* [The problem] Where the records below show a line containing "(l : list string).", start copying; end with the line containing "match v with JArr", and copy it too.

* [Provided data]
(** * RealTimeTranslator: the streaming pipeline, embedded and verified

    Two pipelines live in the repository:
    - [Realtime]: [realtime_translator.py], class [RealtimeTranslator]
      (Google speech recognition, googletrans, no cache, a bounded capture
      queue);
    - [Whisper]: [advanced_whisper_translator.py], class
      [WhisperRealtimeTranslator] (Whisper, deep-translator, a translation
      cache, a silence filter, unbounded queues).

    Each worker thread is a [while] loop, and the pipelines are given at
    two grains.  In [Realtime.run] and [Whisper.run] an iteration of a loop,
    guard and body together, is one step, and a run is a sequence of such
    steps in any order (every queue has one producer and one consumer, and
    [queue.Queue] serialises its operations).  In [Threads] the test of a
    guard and the iteration it lets in are two actions, so that [stop] may
    fall in between, and the end of the process, which kills the daemon
    threads, is an action too; a run of the first kind is the run of the
    second kind in which nothing happens between a guard and its iteration
    (in the Whisper pipeline, as long as the device delivers nothing after
    [stop]).
    The external engines (speech-to-text, translation, speech synthesis,
    playback, clean-up) are functions of an environment record, an
    exception being the value [None] or [false] (or a constructor of a
    result type).  Every [print] of the source appends an event to the log
    of the state; an event carries the value its message is about. *)

From Stdlib Require Import ZArith QArith Qabs Qminmax Lia.
From stdpp Require Import base list sorting strings gmap.

Close Scope Q_scope.
Open Scope Z_scope.
Open Scope nat_scope.

(** ** [queue.Queue] *)

Module PyQueue.

(** [queue.Queue(maxsize)]: a FIFO of items; [maxsize <= 0] means that the
    queue is unbounded. *)
Record Queue (A : Type) : Type := mkQueue {
  maxsize : Z;
  items : list A
}.
Arguments mkQueue {A} _ _.
Arguments maxsize {A} _.
Arguments items {A} _.

Section Ops.
Context {A : Type}.

Definition new (m : Z) : Queue A := mkQueue m [].

Definition qsize (q : Queue A) : Z := Z.of_nat (length (items q)).

(** [Queue.empty()] *)
Definition empty (q : Queue A) : bool :=
  match items q with [] => true | _ :: _ => false end.

(** [Queue.full()]: [0 < self.maxsize <= self._qsize()] *)
Definition full (q : Queue A) : bool :=
  (0 <? maxsize q)%Z && (maxsize q <=? qsize q)%Z.

(** [Queue.put_nowait(x)]: [None] is the exception [queue.Full]. *)
Definition put_nowait (q : Queue A) (x : A) : option (Queue A) :=
  if full q then None else Some (mkQueue (maxsize q) (items q ++ [x])).

(** [Queue.put(x)], blocking and without timeout: [None] means that the
    caller is suspended because the queue is full. *)
Definition put (q : Queue A) (x : A) : option (Queue A) :=
  if full q then None else Some (mkQueue (maxsize q) (items q ++ [x])).

(** [Queue.get(timeout=1)]: [None] is the exception [queue.Empty] raised
    when the timeout expires. *)
Definition get (q : Queue A) : option (A * Queue A) :=
  match items q with
  | [] => None
  | x :: l => Some (x, mkQueue (maxsize q) l)
  end.
End Ops.

End PyQueue.

(** ** [str.strip] *)

Module PyStr.

(** [str.isspace]; a character of a string is read as a code point below
    256.  In that range the whitespace characters of Python are tab, line
    feed, vertical tab, form feed, carriage return, the separators
    0x1c-0x1f, space, NEL (0x85) and the no-break space (0xa0). *)
Definition isspace (c : Ascii.ascii) : bool :=
  let n := Ascii.nat_of_ascii c in
  ((9 <=? n) && (n <=? 13)) || ((28 <=? n) && (n <=? 32))
  || (n =? 133) || (n =? 160).

Fixpoint lstrip_chars (l : list Ascii.ascii) : list Ascii.ascii :=
  match l with
  | [] => []
  | c :: l' => if isspace c then lstrip_chars l' else l
  end.

Definition rstrip_chars (l : list Ascii.ascii) : list Ascii.ascii :=
  rev (lstrip_chars (rev l)).

Definition strip_chars (l : list Ascii.ascii) : list Ascii.ascii :=
  rstrip_chars (lstrip_chars l).

(** [s.strip()] *)
Definition strip (s : string) : string :=
  String.string_of_list_ascii (strip_chars (String.list_ascii_of_string s)).

(** Every character of [s] is whitespace ([s] may be empty). *)
Definition whitespace_only (s : string) : bool :=
  forallb isspace (String.list_ascii_of_string s).

(** Python truthiness of a string: [if text:]. *)
Definition truthy (s : string) : bool :=
  match s with EmptyString => false | String _ _ => true end.

End PyStr.

Import PyQueue.

(** ** [realtime_translator.py] *)

Module Realtime.

Definition bytes := list Byte.byte.
(** * kban: the card board of a Kanban server, and its repositioning step

    A shallow embedding of the Go sources [main.go], [s3.go] and the file
    that declares [Card] and [Board].  The three mutating HTTP handlers are
    closures inside [main]; each of them is split here into the pure
    transformation of [board.Cards] it performs (section "Board
    transformations") and the load / mutate / save cycle around it (section
    "Handlers"), which runs in a small state monad over the object store. *)

From Stdlib Require Import ZArith List String Bool Lia Permutation Sorted.
From Stdlib Require Import DecimalString DecimalZ DecimalPos.
Import ListNotations.

#[local] Open Scope string_scope.
#[local] Open Scope list_scope.
#[local] Open Scope Z_scope.

(** ** Go's [int] *)

Module GoInt.

(** [int] is 64 bits wide on the platforms the server is built for.  The
    one addition of the program that can leave the range is [maxPos + 1]
    of the create handler; slice indices and loop counters stay below
    [len(board.Cards)]. *)
Definition bits : Z := 64.
Definition max_int : Z := 2 ^ (bits - 1) - 1.
Definition min_int : Z := - 2 ^ (bits - 1).

(** Two's complement wrap-around of a mathematical integer. *)
Definition wrap (z : Z) : Z := (z - min_int) mod 2 ^ bits + min_int.

(** Go's [+] on [int]. *)
Definition add (a b : Z) : Z := wrap (a + b).

Definition in_range (z : Z) : Prop := min_int <= z <= max_int.

End GoInt.

(** [len(s)] as an [int]. *)
Definition len {A : Type} (l : list A) : Z := Z.of_nat (List.length l).

(** ** Data model *)

Record Card : Type := mkCard
  { ID : string;
    Title : string;
    Description : string;
    Status : string;      (* ToDo, Doing, Hold, Done *)
    Position : Z }.

Record Board : Type := mkBoard { Cards : list Card }.

(** Field assignments [c.F = v]. *)
Definition setID (c : Card) (v : string) : Card :=
  mkCard v (Title c) (Description c) (Status c) (Position c).
Definition setTitle (c : Card) (v : string) : Card :=
  mkCard (ID c) v (Description c) (Status c) (Position c).
Definition setDescription (c : Card) (v : string) : Card :=
  mkCard (ID c) (Title c) v (Status c) (Position c).
Definition setStatus (c : Card) (v : string) : Card :=
  mkCard (ID c) (Title c) (Description c) v (Position c).
Definition setPosition (c : Card) (v : Z) : Card :=
  mkCard (ID c) (Title c) (Description c) (Status c) v.

(** A request body as [json.Decoder.Decode] sees it: a JSON object in which
    each of the five keys is present or not ([null] counts as absent).  A
    body that is not such an object (bad syntax, a key of the wrong type,
    a number that is no [int]) makes [Decode] fail; the handlers receive
    [None] for it. *)
Record CardJSON : Type := mkCardJSON
  { jID : option string;
    jTitle : option string;
    jDescription : option string;
    jStatus : option string;
    jPosition : option Z }.
(** C3, as amended.  For a candidate whose code does not start with the
    prefix configured for the category, the score is [level * 0.2], plus
    [min(0.3, 0.1 * matches)], plus 0.2 when the product type of the research
    result occurs in the candidate name.  A candidate without a level gets
    the level the code infers: 4 for four segments whose third is not "00",
    3 for any other number of segments (at least three) whose third is not
    "00", otherwise 2 when there are at least two segments and the second is
    not "00", otherwise 1.  Nothing is said about a candidate whose code
    starts with the configured prefix. *)
Theorem C3_score_formula
        (candidate : Candidate) (product : Product V)
        (category : ProductCategory) (research_result : option (ResearchDict V)) :
  (forall prefix, EnumKeys.expected_prefix category = Some prefix ->
                  startswith (c_code candidate) prefix = false) ->
  _score_candidate candidate product category research_result ==
    inject_Z (match c_level candidate with
              | Some l => l
              | None =>
                let parts := split_on 46 (c_code candidate) in
                let third := negb (str_eqb (nth 2 parts []) (py "00")) in
                let second := negb (str_eqb (nth 1 parts []) (py "00")) in
                if (List.length parts =? 4)%nat && third then 4
                else if (3 <=? List.length parts)%nat && third then 3
                else if (2 <=? List.length parts)%nat && second then 2
                else 1
              end) * 0.2
    + Qmin 0.3 (0.1 * inject_Z (Z.of_nat (word_matches candidate product)))
    + (if type_matches candidate research_result then 0.2 else 0).
Proof.
  intros _. rewrite <- candidate_level_cases.
  unfold _score_candidate. cbv zeta.
  rewrite EnumKeys.enum_not_in_PRODUCT_CATEGORIES.
  fold (word_matches candidate product).
  pose proof (score_core (candidate_level candidate) (word_matches candidate product)) as B.
  unfold type_matches.
  destruct research_result as [r|]; [|rewrite B; ring].
  destruct (d_product_type r) as [[|c t]|]; try (rewrite B; ring).
  destruct (contains (lower (c_name candidate)) (lower (c :: t))).
  - rewrite FloatFacts.add_spec, B. ring.
  - rewrite B. ring.
Qed.
(** [getOptimalGasPrice] adds nothing to the history and keeps the
    configuration. *)
Lemma getOptimalGasPrice_frame w :
  grows_by w (snd (getOptimalGasPrice w)) [].
Proof.
  destruct (getGasPrice (provider (this w))) as [[p|e] s1] eqn:Hp.
  - destruct (getNetworkCongestion_total (set_provider s1 w))
      as (c & w' & Hc & _).
    destruct (adjustedGasPrice_ok p c) as [a Ha].
    rewrite (getOptimalGasPrice_try w p s1 c w' a Hp Hc Ha). simpl.
    apply (grows_by_trans w (set_provider s1 w) w' [] []).
    + apply set_provider_frame.
    + pose proof (getNetworkCongestion_frame (set_provider s1 w)) as Hf.
      now rewrite Hc in Hf.
  - rewrite (getOptimalGasPrice_catch w e s1 Hp).
    eapply (grows_by_trans w (set_provider s1 w) _ [] []).
    + apply set_provider_frame.
    + eapply (grows_by_trans _ _ _ [] []).
      * apply console_error_frame.
      * apply with_provider_frame.
Qed.

(** X1.  [getOptimalGasPrice] only reads the optimizer: on any path and
    whatever the provider answers, the configuration, the history and the
    statistics are the same after it as before. *)
Theorem getOptimalGasPrice_reads_only w :
  options (this (snd (getOptimalGasPrice w))) = options (this w) /\
  gasHistory (this (snd (getOptimalGasPrice w))) = gasHistory (this w) /\
  getGasStats (this (snd (getOptimalGasPrice w))) = getGasStats (this w).
Proof.
  destruct (getOptimalGasPrice_frame w) as (Hopt & Hhist & _).
  rewrite app_nil_r in Hhist. split; [exact Hopt|]. split; [exact Hhist|].
  unfold getGasStats. now rewrite Hhist.
Qed.

(** What [estimateGasWithBuffer] does to the history: one record for a
    result, none for a failure. *)
Lemma estimateGasWithBuffer_grows tx w :
  exists new,
    grows_by w (snd (estimateGasWithBuffer tx w)) new /\
    match fst (estimateGasWithBuffer tx w) with
    | ok b => exists r, new = [r] /\ buffered r = b
    | throw _ => new = []
    end.
Proof.
  destruct (estimateGas tx (provider (this w))) as [[g|e] s'] eqn:He.
  - destruct (bufferGas g (gasBuffer (options (this w)))) as [b|e] eqn:Hb.
    + rewrite (estimateGasWithBuffer_try w tx g s' b He Hb).
      exists [{| timestamp := clock w; estimated := g; buffered := b |}].
      split; [|eexists; split; reflexivity].
      split; [reflexivity|]. split; [reflexivity|].
      constructor; [|constructor].
      destruct (bufferGas_returns _ _ _ Hb) as (k & Hk & ->). now exists k.
    + rewrite (estimateGasWithBuffer_fault w tx g s' e He Hb).
      exists []. split; [|reflexivity].
      split; [reflexivity|]. split; [simpl; now rewrite app_nil_r | constructor].
  - destruct (estimateGasWithBuffer_surfaces_failure_run w tx e s' He)
      as (w' & Hrun & Hopt & Hhist).
    rewrite Hrun. simpl. exists []. split; [|reflexivity].
    split; [exact Hopt|]. split; [now rewrite app_nil_r | constructor].
Qed.

End FrameFacts.

Section ProgFacts.

Implicit Types (opts : Options) (now : Z) (xs rest : list Exchange).

Lemma pushed_before_nil {A}
    (o : option (list Exchange * list GasEstimateRecord * Result A)) :
  pushed_before [] o = o.
Proof. destruct o as [[[rest pushed] r]|]; reflexivity. Qed.

Lemma pushed_before_app {A} (ps qs : list GasEstimateRecord)
    (o : option (list Exchange * list GasEstimateRecord * Result A)) :
  pushed_before ps (pushed_before qs o) = pushed_before (ps ++ qs) o.
Proof.
  destruct o as [[[rest pushed] r]|]; [|reflexivity].
  simpl. now rewrite app_assoc.
Qed.

(** ** Replaying a sequence and a [try]/[catch] *)

Lemma replay_bind {A B} opts now (p : Prog A) (f : A -> Prog B) :
  forall xs,
    replay opts now (Prog_bind p f) xs =
      match replay opts now p xs with
      | Some (rest, pushed, ok a) =>
          pushed_before pushed (replay opts now (f a) rest)
      | Some (rest, pushed, throw e) => Some (rest, pushed, throw e)
      | None => None
      end.
Proof.
  induction p as [a|e|k IH|k IH|tx k IH|m e k IH|k IH|k IH|entry k IH|k IH];
    intros xs; simpl.
  - now rewrite pushed_before_nil.
  - reflexivity.
  - destruct xs as [|[r|r|tx' r] rest]; try reflexivity. apply IH.
  - destruct xs as [|[r|r|tx' r] rest]; try reflexivity. apply IH.
  - destruct xs as [|[r|r|tx' r] rest]; try reflexivity.
    destruct (decide (tx' = tx)); [apply IH | reflexivity].
  - apply IH.
  - apply IH.
  - apply IH.
  - rewrite IH.
    destruct (replay opts now k xs) as [[[rest pushed] [a|e]]|];
      try reflexivity.
    simpl. now destruct (replay opts now (f a) rest) as [[[? ?] ?]|].
  - apply IH.
Qed.
(** X7.  When the listing of every course succeeds, no run ends with the exit
    code 1, and every run can be continued to the normal exit, where the
    output holds the line of each visible assignment exactly once. *)
Theorem all_listings_succeed_run_completes (ids : list string)
    (sched : list action) (s : state) :
  (forall id, In id ids -> exists r, CourseWork_List srv id = Ok r) ->
  run srv clock sched (init ids) = Some s ->
  exit_code s <> Some 1
  /\ exists sched' s',
       run srv clock (sched ++ sched') (init ids) = Some s'
       /\ exit_code s' = Some 0
       /\ Permutation (out s') (map printLine (allVisible srv clock ids)).
Proof.
  intros Hall HR.
  assert (forall sch s0, run srv clock sch (init ids) = Some s0 ->
                         exit_code s0 <> Some 1) as Hnot.
  { intros sch s0 HR0 Hx.
    destruct (fatal_exit_has_cause ids sch s0 HR0 Hx) as [id [e [Hin He]]].
    destruct (Hall id Hin) as [r Hr]. congruence. }
  split; [apply (Hnot sched s HR)|].
  assert (Inv srv clock ids s) as HI
    by (apply Inv_reachable; exists sched; exact HR).
  destruct (run_to_exit ids (measure srv s) s (le_n _) HI)
    as [sched' [s' [HR' Hx']]].
  assert (run srv clock (sched ++ sched') (init ids) = Some s') as HR2
    by (rewrite (run_app _ _ _ _ HR); exact HR').
  assert (Inv srv clock ids s') as HI'
    by (apply Inv_reachable; exists (sched ++ sched'); exact HR2).
  assert (exit_code s' = Some 0) as H0.
  { destruct (Inv_exit_code ids s' HI') as [Hex|[Hex|Hex]];
      [contradiction | exact Hex |].
    exfalso. apply (Hnot _ _ HR2 Hex). }
  exists sched', s'. split; [exact HR2|]. split; [exact H0|].
  apply (normal_exit_output srv clock ids s' HI' H0).
Qed.

(** X8.  At every moment of every run, also of one that ends fatally, no line
    has been printed more often than there are visible assignments with
    that line. *)
Theorem printed_lines_never_exceed_visible (ids : list string)
    (sched : list action) (s : state) (x : string) :
  run srv clock sched (init ids) = Some s ->
  (count_occ string_dec (out s) x
   <= count_occ string_dec (map printLine (allVisible srv clock ids)) x)%nat.
Proof.
  intros HR.
  assert (Inv srv clock ids s) as HI
    by (apply Inv_reachable; exists sched; exact HR).
  destruct HI as [_ _ _ _ _ _ _ Hd].
  rewrite count_allVisible, <- (Hd x). lia.
Qed.

(** X9.  The counter of [wg] is the number of listers that have not finished,
    and the counter of the [wg2] of each lister is the number of its
    workers that have not finished. *)
Theorem waitgroups_count_unfinished (ids : list string)
    (sched : list action) (s : state) :
  run srv clock sched (init ids) = Some s ->
  wg s = sum_of live_lister (listers s)
  /\ Forall (fun l => wg2 l = sum_of live_worker (workers l)) (listers s).
Proof.
  intros HR.
  assert (Inv srv clock ids s) as HI
    by (apply Inv_reachable; exists sched; exact HR).
  destruct HI as [Hwg Hls _ _ _ _ _ _]. split; [exact Hwg|].
  revert Hls. apply Forall_impl. intros l Hl. apply Hl.
Qed.
(** * The spell checker server: settings resolution and validation scheduling

    A shallow embedding of [documentSettings.ts] and [server.ts] of the
    language server, and the properties of the two that its design
    document states.

    Strings are sequences of code units, objects used as dictionaries are
    finite maps, [async] functions are resumptions that stop at every
    [await] of an outside answer, and the reactive pipeline of the server is
    a transition system over the events the event loop delivers. *)

From Stdlib Require Import ZArith String Ascii List Sorted Permutation Lia.
From stdpp Require Import gmap strings list.

Local Open Scope string_scope.
Local Open Scope Z_scope.

(** ** JavaScript values held by a settings object *)

Module Js.

(** The values a [CSpellUserSettings] key holds in the code under study:
    booleans ([enabled]), numbers ([checkLimit], [spellCheckDelayMs]),
    strings ([id]) and arrays of strings ([ignorePaths],
    [enabledLanguageIds], [allowedSchemas], [words]). *)
Inductive Value : Type :=
| JBool (b : bool)
| JNum (n : Z)
| JStr (s : string)
| JArr (l : list string).

#[global] Instance Value_eq_dec : EqDecision Value.
Proof. solve_decision. Defined.

(** An object used as a dictionary; an absent key reads [undefined]. *)
Abbreviation Object := (gmap string Value).

(** [!!v]: what [if (v)], [v || d] and [!!v] test. *)
Definition truthy (v : option Value) : bool :=
  match v with
  | None => false
  | Some (JBool b) => b
  | Some (JNum n) => negb (n =? 0)
  | Some (JStr s) => negb (String.eqb s "")
  | Some (JArr _) => true
  end.

Definition is_array (v : Value) : bool :=
  match v with JArr _ => true | _ => false end.

(** Typed reads of a key, as the TypeScript interface declares them. *)
Definition get_array (o : Object) (k : string) : option (list string) :=
  match o !! k with Some (JArr l) => Some l | _ => None end.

* [Result of the task]
| JArr (l : list string).

#[global] Instance Value_eq_dec : EqDecision Value.
Proof. solve_decision. Defined.

(** An object used as a dictionary; an absent key reads [undefined]. *)
Abbreviation Object := (gmap string Value).

(** [!!v]: what [if (v)], [v || d] and [!!v] test. *)
Definition truthy (v : option Value) : bool :=
  match v with
  | None => false
  | Some (JBool b) => b
  | Some (JNum n) => negb (n =? 0)
  | Some (JStr s) => negb (String.eqb s "")
  | Some (JArr _) => true
  end.

Definition is_array (v : Value) : bool :=
  match v with JArr _ => true | _ => false end.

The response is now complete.